Efforts to reach Augustine at the several residences listed under his name were not successful.

The Public Accountability Initiative looks at a wide variety of government and business practices, and has been critical of the oil and gas industry and of hydraulic fracturing. The technology involves injecting water, sand and chemicals into oil and gas formations to release hydrocarbons trapped in tight rock.

Last month, the Public Accountability Initiative found industry ties to the author of the fracturing study, Charles “Chip” Groat.

Groat led the study by the UT Energy Institute, of which he is an associate director. He also is a director of Houston-based Plains Exploration and Production Co., where he held more than 40,000 shares of stock in May, worth more than $1.58 million, according to the company’s proxy.

‘Independent look’

As a result, the university decided to appoint a group of experts to review the study, saying the criticism warranted “an independent look” at the study.

Leslie said it doesn’t anger him that the Public Accountability Initiative has criticized Augustine’s appointment.

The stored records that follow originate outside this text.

(* ===== verification/TcpReceive.v ===== *)
(** * Stream reassembly

    [receiveTCPData], [promoteTCPReceived], [storeTCPOutOfOrder] and
    [normalizeTCPReceivedPieces] of [tcp.go]: the in-order path, the bounded
    out-of-order scoreboard and the receive memory accounting. *)

From S2P Require Import Prelude SeqNum ByteBuffers.

(** ** Data *)

Definition tcpMaximumOutOfOrder : Z := 4096.

Record tcpReceivedPiece := mkPiece {
  pc_sequence : Z;
  pc_payload : list Z;
  pc_fin : bool }.

Definition withFin (p : tcpReceivedPiece) (fin : bool) : tcpReceivedPiece :=
  mkPiece (pc_sequence p) (pc_payload p) fin.

(** The part of [TCPConn] the receive path works on.  [rc_notify] is the
    one-slot [readNotify] channel, [None] when nobody ever waited. *)
Record recvConn := mkRecvConn {
  rc_capacity : Z;
  rc_buffer : tcpReadBuffer;
  rc_userClosed : bool;
  rc_readClosed : bool;
  rc_unread : Z;
  rc_notify : option bool }.

(** The connection and the actor's receive variables. *)
Record recvState := mkRecv {
  rs_conn : recvConn;
  rs_next : Z;
  rs_pieces : list tcpReceivedPiece;
  rs_bytes : Z }.

Definition setUnread (c : recvConn) (n : Z) : recvConn :=
  mkRecvConn (rc_capacity c) (rc_buffer c) (rc_userClosed c) (rc_readClosed c) n (rc_notify c).

Definition discarding (c : recvConn) : bool := rc_userClosed c || rc_readClosed c.

(** The retained slice is independent of the packet and has the same bytes. *)
Definition retainTCPPayload (payload : list Z) : list Z :=
  if zlen payload =? 0 then [] else payload.

(** ** Connection buffer *)

Section Receive.
  Context (grow : Z -> Z).

(** Returns the connection and the number of bytes accepted. *)
Definition appendReadBuffer (c : recvConn) (payload : list Z)
    (outOfOrderBytes extraCapacity : Z) : recvConn * Z :=
  let available := rc_capacity c - rb_size (rc_buffer c) - outOfOrderBytes in
  let available := if negb (extraCapacity =? 0) then available + extraCapacity else available in
  if discarding c then (c, zlen payload)
  else
    let available := if available <? 0 then 0 else available in
    let payload := if available <? zlen payload then take (Z.to_nat available) payload else payload in
    let payload := retainTCPPayload payload in
    (mkRecvConn (rc_capacity c) (rb_append grow (rc_buffer c) payload)
       (rc_userClosed c) (rc_readClosed c) (rc_unread c)
       (if negb (zlen payload =? 0) then (_ ← rc_notify c; Some true) else rc_notify c),
     zlen payload).

Definition receiveSpace (c : recvConn) (outOfOrderBytes : Z) : Z * Z :=
  let capacity := rc_capacity c in
  (if discarding c then capacity - outOfOrderBytes
   else capacity - rb_size (rc_buffer c) - outOfOrderBytes, capacity).
(* ===== verification/Checksum.v ===== *)
(** * Internet checksums

    The RFC 1071 checksum of [packet.go]: the wide-word accumulation in the
    byte order of the target, the checksum of logically concatenated regions
    and the transport checksum over an IPv4 or IPv6 pseudo-header. *)

From stdpp Require Import strings.
From S2P Require Import Prelude Addr.

(** ** Accumulation *)

(** [for sum>>16 != 0 { sum = sum&0xffff + sum>>16 }]; eight rounds suffice for
    any 64-bit sum. *)
Fixpoint foldLoop (fuel : nat) (sum : Z) : Z :=
  match fuel with
  | O => sum
  | S fuel =>
      if Z.shiftr sum 16 =? 0 then sum
      else foldLoop fuel (Z.land sum 65535 + Z.shiftr sum 16)
  end.

Definition foldSum (sum : Z) : Z := foldLoop 8 sum.

(** [^uint16(sum)] *)
Definition not16 (sum : Z) : Z := 65535 - u16 sum.

(** [bits.ReverseBytes16] *)
Definition reverseBytes16 (x : Z) : Z := Z.lor (Z.shiftl (Z.land x 255) 8) (Z.shiftr x 8).

(** An unsigned load in the byte order of the target. *)
Definition loadWord (bigEndian : bool) (bytes : list Z) : Z :=
  if bigEndian then be_val bytes else le_val bytes.
(* ===== verification/Windows.v ===== *)
(** * Sender windows and packet sizes

    Saturating window arithmetic, proportional rate reduction, idle restart,
    MSS derivation and the RFC 4821 path MTU search of [tcp.go]. *)

From S2P Require Import Prelude SeqNum Rtt Addr.

(** ** Constants *)

Definition tcpHeaderSize : Z := 20.
Definition tcpMaximumScaledWindow : Z := 65535 * 2 ^ 14.
Definition tcpMinimumPeerMSS : Z := 48.
Definition tcpTimestampOptionSize : Z := 12.
Definition ipv6MinimumMTU : Z := 1280.
Definition tcpPLPMTUProbeThreshold : Z := 8.
Definition tcpPLPMTUProbeMinimumInterval : Z := second.
Definition pathMTULifetime : Z := 10 * minute.

(** ** Window arithmetic *)

Definition growCongestionWindow (window delta : Z) : Z :=
  if (tcpMaximumScaledWindow <=? window) || (u32 (tcpMaximumScaledWindow - window) <=? delta)
  then tcpMaximumScaledWindow else window ⊞ delta.

Definition newRenoPartialACKWindow (window acknowledged mss : Z) : Z :=
  let window := if window <=? acknowledged then 0 else window ⊟ acknowledged in
  let minimum := u32 mss in
  let window := if minimum <=? acknowledged then growCongestionWindow window minimum else window in
  if window <? minimum then minimum else window.

Definition prrCongestionWindow (pipe threshold priorFlight delivered sent newlyDelivered : Z)
    (cumulativeACK newlyLost : bool) (mss : Z) : Z :=
  if (newlyDelivered =? 0) || (priorFlight =? 0) || (mss <? 1) then pipe
  else
    let allowance :=
      if threshold <? pipe then
        let target := u64 (u64 (threshold * delivered) + priorFlight - 1) / priorFlight in
        if sent <? target then target - sent else 0
      else
        let allowance := if sent <? delivered then delivered - sent else 0 in
        let allowance := if allowance <? newlyDelivered then newlyDelivered else allowance in
        let allowance := if cumulativeACK && negb newlyLost then u64 (allowance + mss) else allowance in
        let available := threshold ⊟ pipe in
        if available <? allowance then available else allowance in
    let allowance := if tcpMaximumScaledWindow <? allowance then tcpMaximumScaledWindow
                     else allowance in
    growCongestionWindow pipe (u32 allowance).

Definition initialTCPWindow (mss : Z) : Z :=
  let window := 10 * mss in
  let minimum := 2 * mss in
  let minimum := if minimum <? 14600 then 14600 else minimum in
  u32 (if minimum <? window then minimum else window).

(** The decay loop: [idle] has already lost one timeout. *)
Definition restartBody (restart rto : Z) (s : Z * Z) : option ((Z * Z) + Z) :=
  let '(idle, window) := s in
  if (0 <? idle) && (restart <? window) then Some (inl (idle - rto, window / 2))
  else Some (inr window).

(** A 32-bit window is halved at most 32 times. *)
Definition tcpRestartWindow (window mss idle rto : Z) : option Z :=
  let restart := initialTCPWindow mss in
  let restart := if window <? restart then window else restart in
  if rto <=? 0 then Some restart
  else
    window ← loop 34 (restartBody restart rto) (idle - rto, window);
    Some (if window <? restart then restart else window).

Definition tcpCurrentSlowStartThreshold (window threshold : Z) : Z :=
  let current := window - window / 4 in
  if current <? threshold then threshold else current.

(** ** Segment sizes *)

Definition clampMSS (value maximum : Z) : Z :=
  let value := if value <? tcpMinimumPeerMSS then tcpMinimumPeerMSS else value in
  if maximum <? value then maximum else value.

Definition tcpEffectiveSendMSS (peerMSS pathMSS : Z) (timestamp : bool) : Z :=
  let maximum := clampMSS peerMSS pathMSS in
  if timestamp then maximum - tcpTimestampOptionSize else maximum.

Definition tcpSegmentPayloadLimit (peerMSS pathMSS optionSize : Z) : Z :=
  let peerMSS := if pathMSS <? peerMSS then pathMSS else peerMSS in
  peerMSS - optionSize.

Definition defaultTCPPeerMSS (address : Addr) : Z := if is4 address then 536 else 1220.

Definition tcpMSSForMTU (mtu : Z) (address : Addr) : Z :=
  let header := if is4 address then tcpHeaderSize + 20 else tcpHeaderSize + 40 in
  let maximum := mtu - header in
  if 65535 <? maximum then 65535 else maximum.

Definition blackHolePlateaus : list Z := [1500; 1280; 1006; 576; 508; 296; 68].

Fixpoint firstBelow (l : list Z) (current : Z) : Z :=
  match l with
  | [] => current
  | candidate :: l => if candidate <? current then candidate else firstBelow l current
  end.

Definition nextBlackHoleMTU (current : Z) (ipv6 : bool) : Z :=
  if ipv6 then (if ipv6MinimumMTU <? current then ipv6MinimumMTU else current)
  else firstBelow blackHolePlateaus current.

Definition ipv4Unspecified : Addr := Addr4 [0; 0; 0; 0].
Definition ipv6Unspecified : Addr := Addr6 (replicate 16 0) noZone.

Definition blackHoleBody (current : Z) (ipv6 : bool) (payloadSize : Z) (timestamp : bool)
    (probe : Z) : option (Z + Z) :=
  let next := nextBlackHoleMTU probe ipv6 in
  if probe <=? next then Some (inr current)
  else
    let maximumPayload := tcpMSSForMTU next (if ipv6 then ipv6Unspecified else ipv4Unspecified) in
    let maximumPayload := if timestamp then maximumPayload - tcpTimestampOptionSize
                          else maximumPayload in
    if maximumPayload <? payloadSize then Some (inr next) else Some (inl next).

(** Each turn moves to a lower plateau, of which there are seven. *)
Definition nextBlackHoleProbeMTU (current : Z) (ipv6 : bool) (payloadSize : Z) (timestamp : bool)
    : option Z :=
  loop 9 (blackHoleBody current ipv6 payloadSize timestamp) current.

(** ** Packetization-layer path MTU search *)

Record tcpPLPMTU := mkPlpmtu {
  pl_low : Z;
  pl_high : Z;
  pl_probeMTU : Z;
  pl_probeStart : Z;
  pl_probeEnd : Z;
  pl_nextProbe : Z;
  pl_searching : bool;
  pl_active : bool }.

Definition zeroPlpmtu : tcpPLPMTU := mkPlpmtu 0 0 0 0 0 0 false false.

Definition pl_start (base maximum now : Z) : tcpPLPMTU :=
  if maximum - base <? tcpPLPMTUProbeThreshold then zeroPlpmtu
  else mkPlpmtu base maximum 0 0 0 now true false.

Definition pl_candidate (p : tcpPLPMTU) (now : Z) : option Z :=
  if negb (pl_searching p) || pl_active p || (now <? pl_nextProbe p)
     || (pl_high p - pl_low p <? tcpPLPMTUProbeThreshold)
  then None
  else Some (pl_low p + Z.quot (pl_high p - pl_low p + 1) 2).

Definition pl_sent (p : tcpPLPMTU) (mtu start stop : Z) : tcpPLPMTU :=
  mkPlpmtu (pl_low p) (pl_high p) mtu start stop (pl_nextProbe p) (pl_searching p) true.

Definition pl_success (p : tcpPLPMTU) (now : Z) : tcpPLPMTU * Z :=
  let mtu := pl_probeMTU p in
  let searching := if pl_high p - mtu <? tcpPLPMTUProbeThreshold then false else pl_searching p in
  (mkPlpmtu mtu (pl_high p) 0 (pl_probeStart p) (pl_probeEnd p) now searching false, mtu).

Definition pl_failed (p : tcpPLPMTU) (now headway : Z) : tcpPLPMTU :=
  let high := if (0 <? pl_probeMTU p) && (pl_probeMTU p - 1 <? pl_high p)
              then pl_probeMTU p - 1 else pl_high p in
  let headway := if headway <? tcpPLPMTUProbeMinimumInterval
                 then tcpPLPMTUProbeMinimumInterval else headway in
  let searching := if high - pl_low p <? tcpPLPMTUProbeThreshold then false else pl_searching p in
  mkPlpmtu (pl_low p) high 0 (pl_probeStart p) (pl_probeEnd p) (now + headway) searching false.

Definition pl_inconclusive (p : tcpPLPMTU) (now delay : Z) : tcpPLPMTU :=
  let delay := if delay <? tcpPLPMTUProbeMinimumInterval
               then tcpPLPMTUProbeMinimumInterval else delay in
  mkPlpmtu (pl_low p) (pl_high p) 0 (pl_probeStart p) (pl_probeEnd p) (now + delay)
           (pl_searching p) false.

Definition pl_reduce (mtu prior maximum now : Z) : tcpPLPMTU :=
  let high := if (mtu <? prior) && (prior - 1 <? maximum) then prior - 1 else maximum in
  pl_start mtu high (now + pathMTULifetime).

Definition tcpPLPMTUProbeHeadway (window mss roundTrip : Z) : Z :=
  let mss := if mss <? 1 then 1 else mss in
  let roundTrip := if roundTrip <=? 0 then tcpInitialRTO else roundTrip in
  let packets := u64 (u64 (window + mss) - 1) / mss in
  let packets := if packets =? 0 then 1 else packets in
  if maxDuration / roundTrip <? packets then maxDuration
  else
    let headway := packets * roundTrip in
    if headway <? tcpPLPMTUProbeMinimumInterval then tcpPLPMTUProbeMinimumInterval else headway.

Definition tcpPLPMTUTimeoutDelay (headway : Z) : Z :=
  if maxDuration / 5 <? headway then maxDuration else 5 * headway.

Definition tcpCongestionValueForMSS (value oldMSS newMSS : Z) (floor : bool) : Z :=
  if (value =? 0) || (oldMSS <? 1) || (newMSS <? 1) || (oldMSS <=? newMSS) then value
  else
    let value := u32 (u64 (value * newMSS) / oldMSS) in
    if floor && (value <? u32 newMSS) then u32 newMSS else value.

(** ** Specification: a path that carries packets up to [limit] bytes *)

(** One probe sent as soon as it is allowed, and its outcome. *)
Definition probeRound (limit headway : Z) (p : tcpPLPMTU) : tcpPLPMTU :=
  let now := pl_nextProbe p in
  match pl_candidate p now with
  | None => p
  | Some mtu =>
      let p := pl_sent p mtu 0 0 in
      if mtu <=? limit then fst (pl_success p now) else pl_failed p now headway
  end.

Fixpoint probeRounds (n : nat) (limit headway : Z) (p : tcpPLPMTU) : tcpPLPMTU :=
  match n with O => p | S n => probeRounds n limit headway (probeRound limit headway p) end.

(** A search in progress brackets the limit. *)
Record brackets (limit : Z) (p : tcpPLPMTU) : Prop := {
  br_low : 0 <= pl_low p <= limit;
  br_high : limit <= pl_high p;
  br_active : pl_active p = false;
  br_searching : pl_searching p = negb (pl_high p - pl_low p <? tcpPLPMTUProbeThreshold) }.

(** ** Lemmas *)

Ltac window_consts := unfold tcpMaximumScaledWindow, tcpPLPMTUProbeThreshold,
  tcpTimestampOptionSize, tcpHeaderSize, ipv6MinimumMTU in *.

Lemma tcpMaximumScaledWindow_value : tcpMaximumScaledWindow = 1073725440.
Proof. reflexivity. Qed.

(** Saturating addition. *)
Lemma grow_min window delta :
  0 <= window -> 0 <= delta -> is_u32 delta ->
  growCongestionWindow window delta = Z.min tcpMaximumScaledWindow (window + delta).
Proof.
  intros Hw Hd Hu. unfold growCongestionWindow. rewrite tcpMaximumScaledWindow_value.
  destruct (1073725440 <=? window) eqn:E1; simpl; [lia|].
  replace (u32 (1073725440 - window)) with (1073725440 - window) by word.
  destruct (_ <=? delta) eqn:E2; [lia|]. word.
Qed.

Lemma grow_bounds window delta :
  0 <= window <= tcpMaximumScaledWindow -> is_u32 delta ->
  window <= growCongestionWindow window delta <= tcpMaximumScaledWindow.
Proof. intros Hw Hd. rewrite grow_min; unfold is_u32 in *; try lia. Qed.

Lemma probeRound_ok limit headway p :
  brackets limit p -> brackets limit (probeRound limit headway p) /\
  (pl_searching p = true ->
   2 * (pl_high (probeRound limit headway p) - pl_low (probeRound limit headway p))
   <= pl_high p - pl_low p).
Proof.
  intros [Hl Hh Ha Hs]. unfold probeRound, pl_candidate. rewrite Ha, Hs, Z.ltb_irrefl.
  window_consts. destruct (pl_high p - pl_low p <? 8) eqn:E; simpl.
  { split; [|done]. split; window_consts; try done. by rewrite E. }
  set (mtu := pl_low p + _).
  assert (pl_low p < mtu <= pl_high p /\ 2 * (pl_high p - mtu) <= pl_high p - pl_low p
          /\ 2 * (mtu - 1 - pl_low p) <= pl_high p - pl_low p) as (Hm & Hd1 & Hd2)
    by (subst mtu; zlia).
  destruct (mtu <=? limit) eqn:E1; simpl.
  - split; [split; simpl; try done; try lia|lia].
    window_consts. rewrite Hs. by destruct (_ <? 8).
  - unfold pl_failed. simpl. window_consts.
    destruct ((0 <? mtu) && (mtu - 1 <? pl_high p)) eqn:E2; [|lia].
    split; [split; simpl; try done; try lia|simpl; lia].
    window_consts. rewrite Hs. by destruct (_ <? 8).
Qed.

“It’s a legitimate concern that there’s a worldwide technology (hydraulic fracturing) that could adversely affect our environment,” Leslie said. “What we want is to find the truth so that the public will know.”

Leslie said the results of the task force’s review should be ready in a matter of weeks.

Augustine is a former member of the President’s Council of Advisors on Science and Technology under Presidents Bill Clinton and George W. Bush. Under the Obama administration, he chaired a committee that examined possibilities for human space flight after the space shuttle program ended.

The two other members of the panel reviewing the fracturing study are James Duderstadt, president emeritus of the University of Michigan, and Rita Colwell, former director of the National Science Foundation and former president of the University of Maryland Biotechnology Institute.

Leslie said none of the three has direct ties to UT Austin.

In 2010, ConocoPhillips gave the university a five-year grant totaling $1.5 million for energy research to be administered by the Energy Institute – an award noted in a news release from the institute.